The Power of the Keys

 

The Power of the Keys


After his Resurrection, Christ sent his apostles so that repentance and forgiveness of sins should be preached in his name to all nations. The apostles and their successors carry out this ministry of reconciliation, not only by announcing to men God's forgiveness merited for us by Christ, and calling them to conversion and faith; but also by communicating to them the forgiveness of sins in Baptism, and reconciling them with God and with the Church through the power of the keys, received from Christ:


The Church has received the keys of the Kingdom of heaven so that, in her, sins may be forgiven through Christ's blood and the Holy Spirit's action. In this Church, the soul dead through sin comes back to life in order to live with Christ, whose grace has saved us.

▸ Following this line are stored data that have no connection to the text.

(** * Hijack! Chess: the room / matchmaking / relay coordinator of [server.js]

    A shallow embedding of the Socket.IO handlers registered in
    [io.on('connection', ...)] of [src/server.js], and the properties of the
    room store, the matchmaking queue and the event relay.

    What is embedded
    - [rooms] (a JS [Map] from room id to room object) is a [gmap string Room.t];
    - [matchmakingQueue] (a JS array) is a [list Entry.t]; array indices are
      [Z], with [-1] for "not found" as [findIndex] and the scan loop have it;
    - the Socket.IO adapter (which socket has joined which channel) is the
      [channels] field: [socket.join], [socket.leave], [socket.to(r).emit],
      [io.to(r).emit] and [socket.emit] act on it as the library documents
      (every socket joins the channel named by its own id on connection and
      leaves every channel when its transport closes; [socket.to(r)] skips
      the members of the channel named by the sender's id);
    - a handler is a function from the state to a [result]: the new state and
      the list of deliveries [(recipient, event)], or [Throw] where the
      JavaScript would raise a [TypeError] (a property read on [undefined]).

    What is left out: [console.log], the session and visitor stores
    ([activeSessions] and the MongoDB calls), the [analyticsUpdate]
    broadcast and the static file routes.  None of them reads or writes
    [rooms], [matchmakingQueue] or the adapter.  The [analytics] counters
    are embedded apart, in the module [Analytics].

    The [disconnect] handler is [async]: it removes the queue entry, then
    awaits the session store, and only then cleans the rooms; other
    handlers can run in between.  It is embedded as two transitions,
    [disconnectBegin] and [disconnectResume]; the [closing] field of the
    state holds the sockets whose handler is suspended at the [await].
    [disconnect] is the two run back to back. *)

From Stdlib Require Import ZArith Lia Ascii String.
From Stdlib.Strings Require Import Byte.
From stdpp Require Import base option list strings gmap.

#[local] Set Warnings "-clear-no-such-hyp".

Local Open Scope string_scope.
Local Open Scope Z_scope.
Local Open Scope list_scope.

(* ===================================================================== *)
(** ** JavaScript values and helpers *)
(* ===================================================================== *)

(** A thrown exception or a value. *)
Inductive result (A : Type) : Type :=
| Ok (a : A)
| Throw (what : string).
Arguments Ok {A} a.
Arguments Throw {A} what.

#[global] Instance result_ret : MRet result := λ A a, Ok a.
#[global] Instance result_bind : MBind result := λ A B f r,
  match r with
  | Ok a => f a
  | Throw e => Throw e
  end.

(** Reading a property of [v]: a [TypeError] when [v] is [undefined]. *)
Definition defined {A : Type} (v : option A) : result A :=
  match v with
  | Some a => Ok a
  | None => Throw "TypeError: Cannot read properties of undefined"
  end.

(** The handler returned: it did not throw. *)
Definition is_Ok {A : Type} (r : result A) : Prop := ∃ a, r = Ok a.

Module JSArray.
Section JSArray.
Context {A : Type}.

(** [arr.findIndex(p)], also the shape of a [for] loop that records the
    first index satisfying [p] and breaks; [from] is the index of the
    head of [arr]. *)
Fixpoint findIndexFrom (from : Z) (p : A → bool) (arr : list A) : Z :=
  match arr with
  | [] => -1
  | x :: rest => if p x then from else findIndexFrom (from + 1) p rest
  end.

Definition findIndex (p : A → bool) (arr : list A) : Z :=
  findIndexFrom 0 p arr.

(** [arr[i]]: [undefined] out of range. *)
Definition at_index (arr : list A) (i : Z) : option A :=
  if bool_decide (0 ≤ i)%Z then arr !! Z.to_nat i else None.

(** [arr.splice(i, 1)] for [i >= 0]: removes the element at [i], nothing
    when [i] is past the end.  (The handlers guard against [i = -1].) *)
Definition splice1 (i : Z) (arr : list A) : list A :=
  delete (Z.to_nat i) arr.

(** [arr.push(x)] *)
Definition push (x : A) (arr : list A) : list A := arr ++ [x].
End JSArray.
End JSArray.

(** [crypto.randomBytes(3).toString('hex').toUpperCase()] *)
Definition hexDigit (n : N) : ascii :=
  match n with
  | 0 => "0" | 1 => "1" | 2 => "2" | 3 => "3" | 4 => "4" | 5 => "5"
  | 6 => "6" | 7 => "7" | 8 => "8" | 9 => "9" | 10 => "a" | 11 => "b"
  | 12 => "c" | 13 => "d" | 14 => "e" | _ => "f"
  end%N%char.

Fixpoint toStringHex (buf : list Byte.byte) : string :=
  match buf with
  | [] => EmptyString
  | b :: rest =>
      String (hexDigit (Byte.to_N b / 16))
        (String (hexDigit (Byte.to_N b mod 16)) (toStringHex rest))
  end.

Definition upperChar (c : ascii) : ascii :=
  let n := N_of_ascii c in
  if ((97 <=? n) && (n <=? 122))%N then ascii_of_N (n - 32) else c.

Fixpoint toUpperCase (s : string) : string :=
  match s with
  | EmptyString => EmptyString
  | String c rest => String (upperChar c) (toUpperCase rest)
  end.

(* ===================================================================== *)
(** ** Data model *)
(* ===================================================================== *)

(** A room object: [{ players, white, black, timeControl }]. *)
Module Room.
Record t : Type := mk {
  players : list string;
  white : string;
  black : option string;
  timeControl : option string
}.
Definition with_players (ps : list string) (r : t) : t :=
  mk ps (white r) (black r) (timeControl r).
Definition with_black (b : option string) (r : t) : t :=
  mk (players r) (white r) b (timeControl r).
Definition with_timeControl (tc : option string) (r : t) : t :=
  mk (players r) (white r) (black r) tc.
End Room.

(** A queue entry: [{ socketId, timeControl, ignoreTime }]. *)
Module Entry.
Record t : Type := mk {
  socketId : string;
  timeControl : string;
  ignoreTime : bool
}.
End Entry.

(** The fields of a [move] signal other than [roomId]; each is an opaque
    client value, relayed as received. *)
Record MovePayload : Type := {
  mv_from : string;
  mv_to : string;
  mv_moveType : string;
  mv_whiteTime : string;
  mv_blackTime : string;
  mv_timestamp : string
}.

Inductive Color := ColorWhite | ColorBlack.

(** The events the coordinator emits. *)
Inductive Event : Type :=
| RequestFingerprint
| RoomCreated (roomId : string)
| ErrorMessage (message : string)
| RoomJoined (roomId : string)
| TimeControlSync (timeControl : string)
| OpponentJoined
| OpponentMove (payload : MovePayload)
| GameOverEv (reason : string)
| RematchRequestEv
| RematchAccepted
| RematchDeclined
| MatchFound (roomId : string) (color : Color) (timeControl : string)
| Searching
| OpponentDisconnected.

(** One delivery: the receiving socket and the event. *)
Abbreviation Delivery := (string * Event)%type.

Record State : Type := mkState {
  rooms : gmap string Room.t;
  matchmakingQueue : list Entry.t;
  sockets : gset string;                 (* io.sockets.sockets: live sockets *)
  channels : gmap string (gset string);  (* adapter: channel -> members *)
  closing : gset string                  (* disconnect handlers at their await *)
}.

Definition init : State := mkState ∅ [] ∅ ∅ ∅.

Abbreviation Handler := (State → result (State * list Delivery)).

(* ===================================================================== *)
(** ** The Socket.IO adapter *)
(* ===================================================================== *)

Definition members (ch : gmap string (gset string)) (r : string) : gset string :=
  default ∅ (ch !! r).

(** [socket.join(r)] *)
Definition join (s r : string) (ch : gmap string (gset string))
  : gmap string (gset string) :=
  <[r := {[s]} ∪ members ch r]> ch.

(** [socket.leave(r)] *)
Definition leave (s r : string) (ch : gmap string (gset string))
  : gmap string (gset string) :=
  <[r := members ch r ∖ {[s]}]> ch.

(** What the transport does when a socket closes: it leaves every channel. *)
Definition leaveAll (s : string) (ch : gmap string (gset string))
  : gmap string (gset string) :=
  (λ ms, ms ∖ {[s]}) <$> ch.

(** [socket.emit(ev)]: to the socket itself. *)
Definition socket_emit (s : string) (ev : Event) : list Delivery := [(s, ev)].

(** [socket.to(r).emit(ev)]: a broadcast to room [r] whose except-list is
    the room [socket.id].  The adapter reads the except-list as rooms, so
    the event goes to the members of channel [r] that are not members of the
    channel named by the sender's id: the sender itself is skipped only while
    it is still in that channel, and so is any socket that joined it. *)
Definition socket_to_emit (ch : gmap string (gset string)) (s r : string)
    (ev : Event) : list Delivery :=
  (λ t, (t, ev)) <$> elements (members ch r ∖ members ch s).

(** [io.to(r).emit(ev)]: to every member of channel [r]. *)
Definition io_to_emit (ch : gmap string (gset string)) (r : string)
    (ev : Event) : list Delivery :=
  (λ t, (t, ev)) <$> elements (members ch r).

 There is no offense, however serious, that the Church cannot forgive. There is no one, however wicked and guilty, who may not confidently hope for forgiveness, provided his repentance is honest. Christ who died for all men desires that in his Church the gates of forgiveness should always be open to anyone who turns away from sin.


Catechesis strives to awaken and nourish in the faithful faith in the incomparable greatness of the risen Christ's gift to his Church, the mission and the power to forgive sins through the ministry of the apostles and their successors.

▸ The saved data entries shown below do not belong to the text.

(** X19.  For one leftover location the rescue pass has two outcomes: every
    group's schedule rejects it, and it is returned with the groups as they
    were; or it goes to the first group, in the order of the dictionary, whose
    schedule accepts it: that group's schedule gets the new entry and is
    sorted, and no other group changes. *)
Theorem rescue_takes_first_fitting_group (location : Location)
    (clusters : list (nat * GroupResult)) (daily_start daily_end : hhmm) :
  (handle_unvisitable [location] clusters daily_start daily_end = (clusters, [location])
   ∧ Forall (λ c, schedule_single_location location (schedule c.2)
                    daily_start daily_end = None) clusters)
  ∨ ∃ pre cluster_id g post e,
      clusters = pre ++ (cluster_id, g) :: post
      ∧ Forall (λ c, schedule_single_location location (schedule c.2)
                       daily_start daily_end = None) pre
      ∧ schedule_single_location location (schedule g) daily_start daily_end = Some e
      ∧ handle_unvisitable [location] clusters daily_start daily_end
        = (pre ++ (cluster_id,
                   {| schedule := sort_by_start_time (schedule g ++ [e]);
                      unvisitable := unvisitable g |}) :: post, []).
Proof.
  unfold handle_unvisitable. cbn [rescue_loop].
  destruct (try_clusters location clusters daily_start daily_end) as [clusters'|] eqn:Htry.
  - right. destruct (try_clusters_Some _ _ _ _ _ Htry)
      as (pre & cid & g & post & e & Heq & Hpre & He & ->).
    by exists pre, cid, g, post, e.
  - left. split; [done|]. by apply try_clusters_None.
Qed.
(** X6. When the cells the dictionaries need, [end.Offset + 1] each, fit
    in a [uint64], a run lays the dictionaries out one after the other in
    the fresh segment: the rule of the dictionary visited at position [i]
    points at the sum of the spans of those visited before it, and the
    cells up to its [end] lie below the rule of every dictionary visited
    later and within the total. *)
Theorem relocated_dictionaries_do_not_overlap (dm : DictionaryManager)
    (vm : VirtualMachine) (order : list (Z * Dictionary)) :
  go_range (dictionaries dm) order →
  (∀ key dict,
     go_lookup (dictionaries dm) key = Some dict → 0 <= Offset (end_ dict)) →
  span_total (go_entries (dictionaries dm)) < 2 ^ 64 →
  let rules := relocation_rules (AllocateEmptySegment vm).1 order in
  RelocateAllDictionaries_in order vm
  = install_rules (AllocateEmptySegment vm).2 rules
  ∧ (∀ i key dict,
       order !! i = Some (key, dict) →
       ∃ target,
         rules !! i = Some (wrap_int64 (- key), target)
         ∧ Offset target = span_total (take i order)
         ∧ Offset target + Offset (end_ dict) < span_total order)
  ∧ (∀ i j key dict rule rule',
       (i < j)%nat →
       order !! i = Some (key, dict) →
       rules !! i = Some rule →
       rules !! j = Some rule' →
       Offset rule.2 + Offset (end_ dict) < Offset rule'.2).
Proof.
  intros Hrange Hends Htotal rules.
  assert (Hall : Forall (λ entry, 0 <= Offset (end_ entry.2)) order).
  { apply Forall_forall. intros [key dict] Hin. simpl.
    apply (Hends key). unfold go_range in Hrange. rewrite Hrange in Hin.
    destruct (dictionaries dm) as [dicts|]; simpl in *;
      [by apply elem_of_map_to_list|by apply elem_of_nil in Hin]. }
  assert (Hsame : span_total order = span_total (go_entries (dictionaries dm))).
  { unfold go_range in Hrange. unfold span_total.
    apply (foldr_permutation (=) _ 0); [|done].
    intros j1 a1 j2 a2 b _ _ _. lia. }
  assert (Hbase : Offset (AllocateEmptySegment vm).1 = 0)
    by apply AllocateEmptySegment_base.
  assert (Hoff : ∀ i, offset_after 0 (take i order) = span_total (take i order)).
  { intros i. pose proof (span_total_take order i Hall).
    rewrite offset_after_exact; [lia|lia|by apply Forall_take|lia]. }
  assert (Hrule : ∀ i key dict,
            order !! i = Some (key, dict) →
            rules !! i
            = Some (wrap_int64 (- key),
                    MkAddress (SegmentIndex (AllocateEmptySegment vm).1)
                      (span_total (take i order)))).
  { intros i key dict Hi. subst rules.
    rewrite (relocation_rules_lookup _ _ _ _ _ Hi). by rewrite Hbase, Hoff. }
  assert (Hnext : ∀ i key dict,
            order !! i = Some (key, dict) →
            span_total (take (S i) order)
            = span_total (take i order) + Offset (end_ dict) + 1).
  { intros i key dict Hi. rewrite (take_S_r _ _ _ Hi), span_total_app.
    unfold span_total at 2. simpl. lia. }
  split_and!.
  - unfold RelocateAllDictionaries_in. subst rules.
    destruct (AllocateEmptySegment vm) as [a vm1]. simpl.
    apply relocate_loop_rules.
  - intros i key dict Hi. eexists. split; [exact (Hrule i key dict Hi)|].
    simpl. split; [done|].
    pose proof (span_total_take order (S i) Hall) as Hle.
    rewrite (Hnext _ _ _ Hi) in Hle. lia.
  - intros i j key dict rule rule' Hij Hi Hri Hrj.
    rewrite (Hrule _ _ _ Hi) in Hri. injection Hri as <-. simpl.
    destruct (order !! j) as [[key' dict']|] eqn:Hj.
    2:{ subst rules. unfold relocation_rules in Hrj.
        rewrite list_lookup_imap, Hj in Hrj. done. }
    rewrite (Hrule _ _ _ Hj) in Hrj. injection Hrj as <-. simpl.
    assert (Hmono : span_total (take (S i) order) <= span_total (take j order)).
    { replace (take (S i) order) with (take (S i) (take j order))
        by (rewrite take_take; f_equal; lia).
      apply span_total_take. by apply Forall_take. }
    rewrite (Hnext _ _ _ Hi) in Hmono. lia.
Qed.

The Lord wills that his disciples possess a tremendous power, that his lowly servants accomplish in his name all that he did when he was on earth. Priests have received from God a power that he has given neither to angels nor to archangels .... God above confirms what priests do here below.


Were there no forgiveness of sins in the Church, there would be no hope of life to come or eternal liberation. Let us thank God who has given his Church such a gift. The Creed links the forgiveness of sins with its profession of faith in the Holy Spirit, for the risen Christ entrusted to the apostles the power to forgive sins when he gave them the Holy Spirit. 


Baptism is the first and chief sacrament of the forgiveness of sins, it unites us to Christ, who died and rose, and gives us the Holy Spirit. By Christ's will, the Church possesses the power to forgive the sins of the baptized and exercises it through bishops and priests normally in the sacrament of Penance. 


In the forgiveness of sins, both priests and sacraments are instruments which our Lord Jesus Christ, the only author and liberal giver of salvation, wills to use in order to efface our sins and give us the grace of justification. The Christian Creed - the profession of our faith in God, the Father, the Son, and the Holy Spirit, and in God's creative, saving, and sanctifying action - culminates in the proclamation of the resurrection of the dead on the last day and in life everlasting.


We firmly believe, and hence we hope that, just as Christ is truly risen from the dead and lives for ever, so after death the righteous will live for ever with the risen Christ and he will raise them up on the last day. Our resurrection, like his own, will be the work of the Most Holy Trinity.


If the Spirit of him who raised Jesus from the dead dwells in you, he who raised Christ Jesus from the dead will give life to your mortal bodies also through his Spirit who dwells in you. The term "flesh" refers to man in his state of weakness and mortality. The resurrection of the flesh (the literal formulation of the Apostles' Creed) means not only that the immortal soul will live on after death, but that even our mortal body will come to life again.


Belief in the resurrection of the dead has been an essential element of the Christian faith from its beginnings. The confidence of Christians is the resurrection of the dead; believing this we live. How can some of you say that there is no resurrection of the dead? But if there is no resurrection of the dead, then Christ has not been raised; if Christ has not been raised, then our preaching is in vain and your faith is in vain.... But in fact Christ has been raised from the dead, the first fruits of those who have fallen asleep.